Saved entries
↓↓↓

(* ===== verification/Monitor.v ===== *)
(** * Monitor: the upgrader of [src/tokio_ecdysis/mod.rs], with [trigger.rs] and
    [systemd_notify.rs]

    The future [TokioEcdysisBuilder::ready] returns: report readiness, wait for
    a trigger, upgrade or stop; after a failed upgrade, start over. The reactor
    and systemd are behind an interface: [poll]s of the signal and listener
    streams, datagrams to the notification socket. The field [up_sent] is a
    ghost: the notifications systemd has accepted. *)

From S2P Require Import Prelude Text Addr Posix PosixModel Utils Registry RegistrySpec.
From S2P Require Import Bincode Listener Inheriter Executioner Ecdysis EcdysisSpec.
From S2P Require Import Supervisor SystemdSockets TokioEcdysis TokioSpec.
From Stdlib Require Import Ascii.
Local Open Scope Z_scope.

Class ReactorOps (K : Type) := {
  datagram_unbound : K -> result Z io_error * K;
  datagram_connect : Z -> string -> K -> result unit io_error * K;
  datagram_send : Z -> string -> K -> result unit io_error * K;
  clock_monotonic_us : K -> result Z io_error * K;     (* as_micros, a u128 *)
  signal_next : nat -> K -> poll (option unit) * K;    (* a SignalStream *)
  accept_next : Z -> K -> poll (option (result Z io_error)) * K;
  remove_file : string -> K -> result unit io_error * K
}.

Inductive SystemdNotifierError : Type :=
| NotifySocketUnset
| SocketCreateError (e : io_error)
| SocketConnectError (e : io_error).

(** [Display], over the one of [io::Error]. *)
Definition SystemdNotifierError_fmt (show_io : io_error -> string) (x : SystemdNotifierError) : string :=
  match x with
  | NotifySocketUnset => "The NOTIFY_SOCKET environment variable is not set!"
  | SocketCreateError err =>
    "Error creating unbound unix datagram socket to receive systemd notifications: " +:+ show_io err
  | SocketConnectError err => "Error connecting to NOTIFY_SOCKET: " +:+ show_io err
  end.

Inductive ExitMode : Type :=
| ModeUpgrade | ModeFullStop | ModePartialStop | ModePartialStopWithSystemd (notifier : Z).

Inductive ExitReason : Type :=
| ReasonSignal (kind : Z)
| ReasonUnixListener (path : string).

Inductive TriggerReason : Type :=
| TrSignal (kind : Z)
| TrUnixStream (path : string) (stream : Z).

Definition exit_reason (r : TriggerReason) : ExitReason :=
  match r with TrSignal kind => ReasonSignal kind | TrUnixStream path _ => ReasonUnixListener path end.

(** ** The messages of [systemd_notify.rs] *)

Definition newline : ascii := "010"%char.

Definition notify_message (states : list (string * string)) : string :=
  join_with newline ((fun '(k, v) => k +:+ "=" +:+ v) <$> states).

Definition states_ready (pid : Z) : list (string * string) :=
  [("READY", "1"); ("MAINPID", fmt_int pid)].
Definition states_reloading (us : Z) : list (string * string) :=
  [("RELOADING", "1"); ("MONOTONIC_USEC", fmt_int us)].
Definition states_stopping : list (string * string) := [("STOPPING", "1")].
Definition states_extend (us : Z) : list (string * string) := [("EXTEND_TIMEOUT_USEC", fmt_int us)].

(** [u64::try_from] of a [u128]. *)
Definition u64_try_from (msg : string) (us : Z) : result Z io_error :=
  if bool_decide (us <= u64_max) then Ok us else Err (CustomError msg).

Section monitor.
Context {K : Type} `{HV : HasView K, FO : FdOps K, PO : PipeOps K, PR : ProcOps K,
  FS : FsOps K, SO : SockOps K, BC : Bincode K, AO : AsyncOps K, RO : ReactorOps K}.
Context {C R W : Type} `{WO : WatchOps C R W}.
#[local] Notation TE := (TokioEcdysis (C := C) (R := R)).

(** [Display] of an [io::Error]. *)
Context (show_io : io_error -> string).
(** What the rest of the program does while the monitor waits for a trigger or
    for the answer of an upgrade. *)
Context (idle : TE * K -> TE * K).
(** The thread that runs [executioner::upgrade], and the channel it answers on:
    an error when the thread ended without an answer. *)
Context (upgrade_thread : list ListenerInfo -> K -> result (result unit (UpgradeError K)) string * K).

Inductive Trigger : Type :=
| TSignal (kind : Z) (stream : nat)
| TUds (path : string) (listener : StoppableStream (W := W) (St := Z)).

Record Upgrader : Type := MkUpgrader {
  up_te : TE;
  up_triggers : list (Trigger * ExitCondition);
  up_notifier : option Z;
  up_sent : list (list (string * string))
}.

Definition set_te (t : TE) (u : Upgrader) : Upgrader :=
  MkUpgrader t (up_triggers u) (up_notifier u) (up_sent u).
Definition set_triggers (l : list (Trigger * ExitCondition)) (u : Upgrader) : Upgrader :=
  MkUpgrader (up_te u) l (up_notifier u) (up_sent u).
Definition set_sent (l : list (list (string * string))) (u : Upgrader) : Upgrader :=
  MkUpgrader (up_te u) (up_triggers u) (up_notifier u) l.

Definition UM (A : Type) : Type := M (Upgrader * K) A.
Definition in_te {A} (m : M (TE * K) A) : UM A := field up_te set_te m.

(** Other tasks run. *)
Definition others : UM unit := in_te (fun s => (Ret tt, idle s)).

(** ** [systemd_notify.rs] *)

Definition SystemdNotifier_new : M K (result Z SystemdNotifierError) :=
  path ←? gets (fun k => map_err (fun _ => NotifySocketUnset) (env_var "NOTIFY_SOCKET" k));
  r ← call datagram_unbound;
  match r with
  | Err e => mret (Err (SocketCreateError e))
  | Ok socket =>
    owning (close_fd_quiet socket)
      (r ← call (datagram_connect socket path);
       mret (map_err SocketConnectError (res_map (fun _ => socket) r)))
  end.

(** [notify], on the upgrader's notifier; the ghost records what was sent. *)
Definition notify (socket : Z) (states : list (string * string)) : UM (result unit io_error) :=
  r ← kern (call (datagram_send socket (notify_message states)));
  match r with
  | Ok _ =>
    u ← self;
    _ ← set_self (set_sent (up_sent u ++ [states]) u);
    mret (Ok tt)
  | Err e => mret (Err (CustomError ("Failed to send notification to systemd: " +:+ show_io e)))
  end.

Definition notify_ready (socket : Z) : UM (result unit io_error) :=
  pid ← kern (gets (fun k => v_pid (view k)));
  notify socket (states_ready pid).

Definition notify_reloading (socket : Z) : UM (result unit io_error) :=
  us ←? kern (call clock_monotonic_us);
  us ←? mret (u64_try_from "CLOCK_MONOTONIC value is greater than the size of a u64" us);
  notify socket (states_reloading us).

Definition notify_stopping (socket : Z) : UM (result unit io_error) :=
  notify socket states_stopping.

Definition notify_extend_timeouts (socket extension_us : Z) : UM (result unit io_error) :=
  us ←? mret (u64_try_from "extension value is greater than the size of a u64" extension_us);
  notify socket (states_extend us).

(** ** [trigger.rs] *)

Definition cleanup (t : Trigger) : M K (result unit string) :=
  match t with
  | TSignal _ _ => mret (Ok tt)
  | TUds path l =>
    dropping (r ← call (remove_file path); mret (map_err show_io r))
      (close_fd_quiet (ss_stream l))
  end.

(** The supervised listener, polled: the listener's state is the system. *)
Definition poll_listener (l : StoppableStream (W := W) (St := Z)) (c : C) (k : K) :
    poll (option (result Z io_error)) * (StoppableStream (W := W) (St := Z) * K) :=
  let next '(fd, k) := let '(r, k') := accept_next fd k in (r, (fd, k')) in
  let '(r, l') := poll_next next c (MkStoppableStream (ss_stream l, k) (ss_stop l) (ss_rx l) (ss_state l)) in
  (r, (MkStoppableStream (ss_stream l) (ss_stop l') (ss_rx l') (ss_state l'), (ss_stream l').2)).

(** [impl Stream for Trigger]; [None] from a signal stream is unreachable. *)
Definition poll_trigger (t : Trigger) (c : C) (k : K) :
    outcome (poll (option (result TriggerReason io_error))) * (Trigger * K) :=
  match t with
  | TSignal kind stream =>
    let '(r, k') := signal_next stream k in
    (match r with
     | Pending => Ret Pending
     | Ready None => Panic "internal error: entered unreachable code"
     | Ready (Some _) => Ret (Ready (Some (Ok (TrSignal kind))))
     end, (t, k'))
  | TUds path l =>
    let '(r, (l', k')) := poll_listener l c k in
    (Ret (match r with
          | Pending => Pending
          | Ready None => Ready (Some (Err (CustomError "Socket shut down unexpectedly.")))
          | Ready (Some (Err e)) =>
            Ready (Some (Err (CustomError
              ("Unexpected error accepting connection on socket: " +:+ show_io e))))
          | Ready (Some (Ok stream)) => Ready (Some (Ok (TrUnixStream path stream)))
          end), (TUds path l', k'))
  end.

(** ** [TokioEcdysisUpgrader] *)

(** [poll_triggers]: the first that is ready, in the order they were added. *)
Fixpoint poll_triggers (l : list (Trigger * ExitCondition)) (c : C) (k : K) :
    outcome (poll (result (TriggerReason * ExitCondition) io_error)) *
      (list (Trigger * ExitCondition) * K) :=
  match l with
  | [] => (Ret Pending, ([], k))
  | (t, ec) :: l' =>
    match poll_trigger t c k with
    | (Ret (Ready (Some r)), (t', k')) => (Ret (Ready (res_map (fun o => (o, ec)) r)), ((t', ec) :: l', k'))
    | (Ret (Ready None), (t', k')) => (Panic "internal error: entered unreachable code", ((t', ec) :: l', k'))
    | (Ret Pending, (t', k')) =>
      let '(r, (l2, k2)) := poll_triggers l' c k' in (r, ((t', ec) :: l2, k2))
    | (Panic p, (t', k')) => (Panic p, ((t', ec) :: l', k'))
    | (Exit x, (t', k')) => (Exit x, ((t', ec) :: l', k'))
    end
  end.

(** [monitor_triggers], for at most [n] polls: [None] is still waiting. *)
Fixpoint monitor_triggers (n : nat) : UM (option (result (TriggerReason * ExitCondition) io_error)) :=
  match n with
  | O => mret None
  | S n' =>
    r ← (fun '(u, k) =>
      let '(r, (l, k')) := poll_triggers (up_triggers u) (te_chan (up_te u)) k in
      (r, (set_triggers l u, k')));
    match r with
    | Ready x => mret (Some x)
    | Pending => _ ← others; monitor_triggers n'
    end
  end.

(** [map_err(|e| e.to_string())?] *)
Definition io_str {A} (m : UM (result A io_error)) : UM (result A string) :=
  r ← m; mret (map_err show_io r).

(** [if let Some(systemd_notifier) = ... { f(..)? }] *)
Definition if_notifier (f : Z -> UM (result unit io_error)) : UM (result unit string) :=
  u ← self;
  match up_notifier u with
  | Some socket => io_str (f socket)
  | None => mret (Ok tt)
  end.

Definition initialize : UM (result unit string) := if_notifier notify_ready.

Definition up_upgrade : UM (result (result unit (UpgradeError K)) string) :=
  _ ←? if_notifier notify_reloading;
  fds ← in_te (inner (in_registry get_fds_for_child));
  r ← kern (call (upgrade_thread fds));
  _ ← others;
  mret r.

(** Dropping a trigger closes its listener. *)
Definition drop_trigger (t : Trigger) : M K unit :=
  match t with TSignal _ _ => mret tt | TUds _ l => close_fd_quiet (ss_stream l) end.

↑↑↑

→ PROMPT
If a line falls between the first line of the records and the line containing "datagram_send : Z", inclusive, repeat it exactly; leave out all others.

→ EXERCISE OUTPUT
(* ===== verification/Monitor.v ===== *)
(** * Monitor: the upgrader of [src/tokio_ecdysis/mod.rs], with [trigger.rs] and
    [systemd_notify.rs]

    The future [TokioEcdysisBuilder::ready] returns: report readiness, wait for
    a trigger, upgrade or stop; after a failed upgrade, start over. The reactor
    and systemd are behind an interface: [poll]s of the signal and listener
    streams, datagrams to the notification socket. The field [up_sent] is a
    ghost: the notifications systemd has accepted. *)

From S2P Require Import Prelude Text Addr Posix PosixModel Utils Registry RegistrySpec.
From S2P Require Import Bincode Listener Inheriter Executioner Ecdysis EcdysisSpec.
From S2P Require Import Supervisor SystemdSockets TokioEcdysis TokioSpec.
From Stdlib Require Import Ascii.
Local Open Scope Z_scope.

Class ReactorOps (K : Type) := {
  datagram_unbound : K -> result Z io_error * K;
  datagram_connect : Z -> string -> K -> result unit io_error * K;
  datagram_send : Z -> string -> K -> result unit io_error * K;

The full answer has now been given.